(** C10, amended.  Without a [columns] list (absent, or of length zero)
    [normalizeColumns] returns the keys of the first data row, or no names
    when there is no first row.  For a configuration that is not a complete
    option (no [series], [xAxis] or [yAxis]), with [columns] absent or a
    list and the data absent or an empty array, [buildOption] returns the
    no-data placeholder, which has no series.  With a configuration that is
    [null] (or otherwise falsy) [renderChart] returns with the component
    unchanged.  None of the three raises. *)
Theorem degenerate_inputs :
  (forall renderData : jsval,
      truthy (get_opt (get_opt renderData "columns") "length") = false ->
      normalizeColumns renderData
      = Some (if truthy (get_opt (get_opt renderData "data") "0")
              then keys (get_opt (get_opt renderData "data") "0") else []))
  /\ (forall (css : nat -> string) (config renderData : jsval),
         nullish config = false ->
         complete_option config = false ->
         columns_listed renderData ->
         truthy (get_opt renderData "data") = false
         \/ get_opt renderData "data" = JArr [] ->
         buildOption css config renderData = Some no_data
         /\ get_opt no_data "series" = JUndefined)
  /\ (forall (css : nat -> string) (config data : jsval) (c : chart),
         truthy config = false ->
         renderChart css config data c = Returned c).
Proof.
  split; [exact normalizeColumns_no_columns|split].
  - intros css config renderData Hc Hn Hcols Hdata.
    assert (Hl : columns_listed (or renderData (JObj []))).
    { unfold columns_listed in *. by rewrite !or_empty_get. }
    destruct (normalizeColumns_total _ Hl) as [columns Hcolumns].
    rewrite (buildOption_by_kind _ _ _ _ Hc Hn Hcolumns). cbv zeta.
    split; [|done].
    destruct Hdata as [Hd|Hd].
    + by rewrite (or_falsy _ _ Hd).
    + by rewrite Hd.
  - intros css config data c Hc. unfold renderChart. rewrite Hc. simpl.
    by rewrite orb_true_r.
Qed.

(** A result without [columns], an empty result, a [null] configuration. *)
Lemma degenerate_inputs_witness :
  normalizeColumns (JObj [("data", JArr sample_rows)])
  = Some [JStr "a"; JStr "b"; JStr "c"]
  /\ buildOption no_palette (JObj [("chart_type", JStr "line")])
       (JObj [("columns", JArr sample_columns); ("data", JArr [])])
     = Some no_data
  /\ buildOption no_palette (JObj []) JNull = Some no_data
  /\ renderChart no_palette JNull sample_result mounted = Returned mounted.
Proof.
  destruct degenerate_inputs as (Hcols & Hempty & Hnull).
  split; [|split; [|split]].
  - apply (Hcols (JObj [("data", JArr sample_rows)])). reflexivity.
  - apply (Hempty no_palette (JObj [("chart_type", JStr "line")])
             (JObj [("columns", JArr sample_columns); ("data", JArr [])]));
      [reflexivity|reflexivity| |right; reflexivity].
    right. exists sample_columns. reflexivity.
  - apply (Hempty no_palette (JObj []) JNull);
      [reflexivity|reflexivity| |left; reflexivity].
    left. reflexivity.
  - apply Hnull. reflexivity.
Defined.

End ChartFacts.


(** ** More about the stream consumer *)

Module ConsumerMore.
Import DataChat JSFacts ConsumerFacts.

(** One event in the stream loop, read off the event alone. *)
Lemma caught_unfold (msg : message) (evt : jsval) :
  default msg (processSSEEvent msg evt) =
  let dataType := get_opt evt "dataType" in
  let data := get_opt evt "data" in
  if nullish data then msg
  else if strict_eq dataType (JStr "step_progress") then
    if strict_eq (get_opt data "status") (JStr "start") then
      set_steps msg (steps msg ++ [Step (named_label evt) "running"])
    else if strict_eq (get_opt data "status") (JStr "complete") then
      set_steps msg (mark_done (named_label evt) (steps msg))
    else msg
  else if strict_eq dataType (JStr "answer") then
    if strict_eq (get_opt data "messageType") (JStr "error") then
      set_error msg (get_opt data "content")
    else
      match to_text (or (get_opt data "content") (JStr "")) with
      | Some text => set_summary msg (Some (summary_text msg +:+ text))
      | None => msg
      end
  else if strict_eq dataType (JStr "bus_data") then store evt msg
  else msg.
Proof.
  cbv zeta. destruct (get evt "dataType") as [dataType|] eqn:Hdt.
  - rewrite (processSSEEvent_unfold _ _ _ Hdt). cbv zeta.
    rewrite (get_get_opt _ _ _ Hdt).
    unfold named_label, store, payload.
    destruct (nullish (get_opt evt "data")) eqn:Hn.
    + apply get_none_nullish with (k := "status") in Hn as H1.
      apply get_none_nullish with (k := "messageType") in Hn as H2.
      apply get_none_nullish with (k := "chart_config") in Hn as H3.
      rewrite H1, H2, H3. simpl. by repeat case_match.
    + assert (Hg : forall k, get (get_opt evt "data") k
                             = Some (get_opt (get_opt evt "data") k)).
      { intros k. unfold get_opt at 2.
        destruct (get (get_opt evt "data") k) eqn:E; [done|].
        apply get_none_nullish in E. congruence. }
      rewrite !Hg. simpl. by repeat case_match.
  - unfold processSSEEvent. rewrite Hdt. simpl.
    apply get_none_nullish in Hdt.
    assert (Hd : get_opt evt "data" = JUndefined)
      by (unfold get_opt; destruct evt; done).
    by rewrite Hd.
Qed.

------------------------------------------------

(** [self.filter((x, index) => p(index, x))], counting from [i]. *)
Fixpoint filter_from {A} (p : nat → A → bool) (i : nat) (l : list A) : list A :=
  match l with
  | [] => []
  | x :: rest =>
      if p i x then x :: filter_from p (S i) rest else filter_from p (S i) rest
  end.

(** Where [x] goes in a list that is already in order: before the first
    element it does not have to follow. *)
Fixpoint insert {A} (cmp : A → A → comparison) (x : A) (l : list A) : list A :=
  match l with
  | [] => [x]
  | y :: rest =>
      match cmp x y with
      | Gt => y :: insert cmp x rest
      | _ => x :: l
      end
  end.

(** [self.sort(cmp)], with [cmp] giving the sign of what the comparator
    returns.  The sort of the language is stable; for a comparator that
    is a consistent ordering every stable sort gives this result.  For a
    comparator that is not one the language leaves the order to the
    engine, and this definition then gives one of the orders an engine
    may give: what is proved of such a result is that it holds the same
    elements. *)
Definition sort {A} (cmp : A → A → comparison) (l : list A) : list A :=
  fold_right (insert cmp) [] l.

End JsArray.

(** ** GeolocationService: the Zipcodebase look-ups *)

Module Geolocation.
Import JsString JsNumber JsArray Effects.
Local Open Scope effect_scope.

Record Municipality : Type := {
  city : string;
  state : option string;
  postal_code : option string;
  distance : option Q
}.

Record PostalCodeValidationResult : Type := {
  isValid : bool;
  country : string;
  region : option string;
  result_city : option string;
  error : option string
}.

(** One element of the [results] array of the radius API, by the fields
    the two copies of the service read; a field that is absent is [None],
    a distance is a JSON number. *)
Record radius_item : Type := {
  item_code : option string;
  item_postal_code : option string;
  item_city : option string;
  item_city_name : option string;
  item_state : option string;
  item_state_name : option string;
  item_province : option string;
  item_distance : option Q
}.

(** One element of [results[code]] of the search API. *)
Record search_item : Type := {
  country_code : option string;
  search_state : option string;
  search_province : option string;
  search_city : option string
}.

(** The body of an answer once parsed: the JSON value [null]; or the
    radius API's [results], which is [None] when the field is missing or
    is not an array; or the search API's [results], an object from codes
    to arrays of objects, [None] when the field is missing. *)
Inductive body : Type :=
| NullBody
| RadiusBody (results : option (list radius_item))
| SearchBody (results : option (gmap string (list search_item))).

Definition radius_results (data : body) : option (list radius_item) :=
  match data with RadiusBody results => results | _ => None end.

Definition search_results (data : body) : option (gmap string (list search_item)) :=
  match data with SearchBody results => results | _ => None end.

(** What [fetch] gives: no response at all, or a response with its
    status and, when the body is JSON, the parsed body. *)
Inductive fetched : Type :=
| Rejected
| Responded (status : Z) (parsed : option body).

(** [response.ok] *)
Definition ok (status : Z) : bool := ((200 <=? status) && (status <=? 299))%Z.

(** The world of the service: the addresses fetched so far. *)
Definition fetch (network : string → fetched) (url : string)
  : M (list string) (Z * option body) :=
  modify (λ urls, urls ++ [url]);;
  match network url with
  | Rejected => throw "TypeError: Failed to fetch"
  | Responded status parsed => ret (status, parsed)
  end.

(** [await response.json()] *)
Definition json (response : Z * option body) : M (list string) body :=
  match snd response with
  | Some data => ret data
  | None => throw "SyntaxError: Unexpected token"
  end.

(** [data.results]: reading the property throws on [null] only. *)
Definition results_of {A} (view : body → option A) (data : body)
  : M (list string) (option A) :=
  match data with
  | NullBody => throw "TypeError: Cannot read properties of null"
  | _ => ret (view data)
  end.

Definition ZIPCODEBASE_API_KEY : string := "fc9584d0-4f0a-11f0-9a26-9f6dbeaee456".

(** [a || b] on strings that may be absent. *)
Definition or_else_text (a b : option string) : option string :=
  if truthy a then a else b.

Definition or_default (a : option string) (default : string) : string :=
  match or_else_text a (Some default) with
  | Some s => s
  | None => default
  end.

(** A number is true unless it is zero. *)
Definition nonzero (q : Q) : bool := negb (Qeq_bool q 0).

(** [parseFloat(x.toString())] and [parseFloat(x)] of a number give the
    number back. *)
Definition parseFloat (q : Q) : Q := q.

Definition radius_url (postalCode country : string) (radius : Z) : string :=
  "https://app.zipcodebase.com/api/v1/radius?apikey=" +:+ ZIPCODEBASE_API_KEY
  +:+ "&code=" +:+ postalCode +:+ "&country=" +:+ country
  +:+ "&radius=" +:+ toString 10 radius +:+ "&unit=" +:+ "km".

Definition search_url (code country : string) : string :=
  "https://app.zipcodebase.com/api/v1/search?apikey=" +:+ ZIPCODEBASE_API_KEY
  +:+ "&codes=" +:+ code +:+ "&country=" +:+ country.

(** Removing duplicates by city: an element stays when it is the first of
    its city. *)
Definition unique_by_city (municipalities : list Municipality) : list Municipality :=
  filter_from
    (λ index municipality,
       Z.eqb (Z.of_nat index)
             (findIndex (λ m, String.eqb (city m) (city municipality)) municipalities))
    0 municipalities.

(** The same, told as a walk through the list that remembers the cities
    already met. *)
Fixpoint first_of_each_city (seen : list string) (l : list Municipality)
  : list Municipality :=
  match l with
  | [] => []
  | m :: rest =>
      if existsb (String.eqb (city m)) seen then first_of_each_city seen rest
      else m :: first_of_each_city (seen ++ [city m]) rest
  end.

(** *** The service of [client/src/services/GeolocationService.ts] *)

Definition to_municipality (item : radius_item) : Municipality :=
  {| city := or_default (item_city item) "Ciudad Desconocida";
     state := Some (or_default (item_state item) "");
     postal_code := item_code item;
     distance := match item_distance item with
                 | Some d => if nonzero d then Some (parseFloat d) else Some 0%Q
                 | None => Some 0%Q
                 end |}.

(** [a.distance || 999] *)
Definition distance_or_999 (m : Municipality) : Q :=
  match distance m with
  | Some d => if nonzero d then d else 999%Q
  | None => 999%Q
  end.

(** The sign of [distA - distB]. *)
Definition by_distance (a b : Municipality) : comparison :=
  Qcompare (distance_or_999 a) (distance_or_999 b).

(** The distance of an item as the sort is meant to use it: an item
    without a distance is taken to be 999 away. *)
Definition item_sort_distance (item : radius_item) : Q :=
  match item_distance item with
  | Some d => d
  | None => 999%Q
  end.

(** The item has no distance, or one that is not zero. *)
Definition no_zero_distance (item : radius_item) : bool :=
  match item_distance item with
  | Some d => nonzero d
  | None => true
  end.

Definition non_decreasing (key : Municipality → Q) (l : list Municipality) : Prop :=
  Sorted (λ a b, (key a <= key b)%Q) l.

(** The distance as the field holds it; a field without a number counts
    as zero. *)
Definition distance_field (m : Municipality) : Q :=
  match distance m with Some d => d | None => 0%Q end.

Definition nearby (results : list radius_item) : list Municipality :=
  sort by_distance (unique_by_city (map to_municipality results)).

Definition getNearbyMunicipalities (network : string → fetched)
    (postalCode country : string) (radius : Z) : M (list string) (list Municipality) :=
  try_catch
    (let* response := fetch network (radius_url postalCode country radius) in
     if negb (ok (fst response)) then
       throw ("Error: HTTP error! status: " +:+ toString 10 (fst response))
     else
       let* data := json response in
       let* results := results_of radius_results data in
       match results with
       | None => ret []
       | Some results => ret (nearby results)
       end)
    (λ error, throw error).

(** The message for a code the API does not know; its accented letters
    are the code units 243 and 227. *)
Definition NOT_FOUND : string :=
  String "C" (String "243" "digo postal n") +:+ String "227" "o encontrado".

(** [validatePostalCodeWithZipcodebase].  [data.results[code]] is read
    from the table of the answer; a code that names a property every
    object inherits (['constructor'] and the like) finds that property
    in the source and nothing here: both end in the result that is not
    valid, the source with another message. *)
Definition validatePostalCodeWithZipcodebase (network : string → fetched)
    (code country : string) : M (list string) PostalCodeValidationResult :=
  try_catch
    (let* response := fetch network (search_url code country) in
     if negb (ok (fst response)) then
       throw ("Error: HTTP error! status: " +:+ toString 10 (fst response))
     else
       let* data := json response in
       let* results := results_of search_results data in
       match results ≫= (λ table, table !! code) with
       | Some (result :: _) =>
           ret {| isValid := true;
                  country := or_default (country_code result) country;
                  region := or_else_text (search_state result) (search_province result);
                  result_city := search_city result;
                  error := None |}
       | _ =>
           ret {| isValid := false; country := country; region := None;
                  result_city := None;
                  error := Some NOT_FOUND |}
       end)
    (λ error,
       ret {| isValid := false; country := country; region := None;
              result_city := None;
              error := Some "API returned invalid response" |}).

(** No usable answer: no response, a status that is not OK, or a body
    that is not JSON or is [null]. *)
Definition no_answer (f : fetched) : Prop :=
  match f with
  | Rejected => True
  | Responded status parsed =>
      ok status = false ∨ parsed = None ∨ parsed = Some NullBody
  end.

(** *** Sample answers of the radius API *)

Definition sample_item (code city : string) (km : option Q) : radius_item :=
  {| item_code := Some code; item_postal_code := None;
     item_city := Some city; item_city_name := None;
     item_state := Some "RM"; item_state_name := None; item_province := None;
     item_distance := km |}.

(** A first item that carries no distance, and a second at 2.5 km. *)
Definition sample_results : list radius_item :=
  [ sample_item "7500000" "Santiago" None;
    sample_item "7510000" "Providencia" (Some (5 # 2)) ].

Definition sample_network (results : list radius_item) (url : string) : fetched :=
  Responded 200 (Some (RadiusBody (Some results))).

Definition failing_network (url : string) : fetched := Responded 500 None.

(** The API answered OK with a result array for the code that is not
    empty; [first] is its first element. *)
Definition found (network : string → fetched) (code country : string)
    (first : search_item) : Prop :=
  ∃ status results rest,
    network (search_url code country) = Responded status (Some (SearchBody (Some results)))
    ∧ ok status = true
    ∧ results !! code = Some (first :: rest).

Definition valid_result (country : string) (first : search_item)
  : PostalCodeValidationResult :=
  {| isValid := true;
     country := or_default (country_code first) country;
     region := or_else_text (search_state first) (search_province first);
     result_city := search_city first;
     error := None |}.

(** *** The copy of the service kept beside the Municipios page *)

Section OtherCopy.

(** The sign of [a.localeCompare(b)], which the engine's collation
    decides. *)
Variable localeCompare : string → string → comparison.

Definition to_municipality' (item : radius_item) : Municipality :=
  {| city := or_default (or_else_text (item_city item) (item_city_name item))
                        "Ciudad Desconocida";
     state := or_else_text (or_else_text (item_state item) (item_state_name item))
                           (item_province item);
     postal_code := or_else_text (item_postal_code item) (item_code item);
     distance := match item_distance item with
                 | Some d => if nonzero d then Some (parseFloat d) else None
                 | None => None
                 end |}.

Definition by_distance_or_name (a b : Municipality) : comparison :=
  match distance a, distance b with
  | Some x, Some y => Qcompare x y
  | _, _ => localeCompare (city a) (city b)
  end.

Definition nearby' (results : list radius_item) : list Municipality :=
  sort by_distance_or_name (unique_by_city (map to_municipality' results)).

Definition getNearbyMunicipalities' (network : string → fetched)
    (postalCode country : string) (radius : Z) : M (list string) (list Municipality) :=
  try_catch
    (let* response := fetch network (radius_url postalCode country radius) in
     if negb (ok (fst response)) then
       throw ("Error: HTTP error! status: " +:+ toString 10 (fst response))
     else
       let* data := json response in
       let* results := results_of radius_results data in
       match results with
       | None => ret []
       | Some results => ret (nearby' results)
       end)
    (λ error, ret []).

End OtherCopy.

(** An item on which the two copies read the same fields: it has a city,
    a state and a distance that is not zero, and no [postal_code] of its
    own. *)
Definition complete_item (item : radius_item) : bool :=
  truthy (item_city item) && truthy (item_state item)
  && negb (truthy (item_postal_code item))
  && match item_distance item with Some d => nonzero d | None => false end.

------------------------------------------------

Tally the lines above that include the word "renderData"; answer with the total only.

12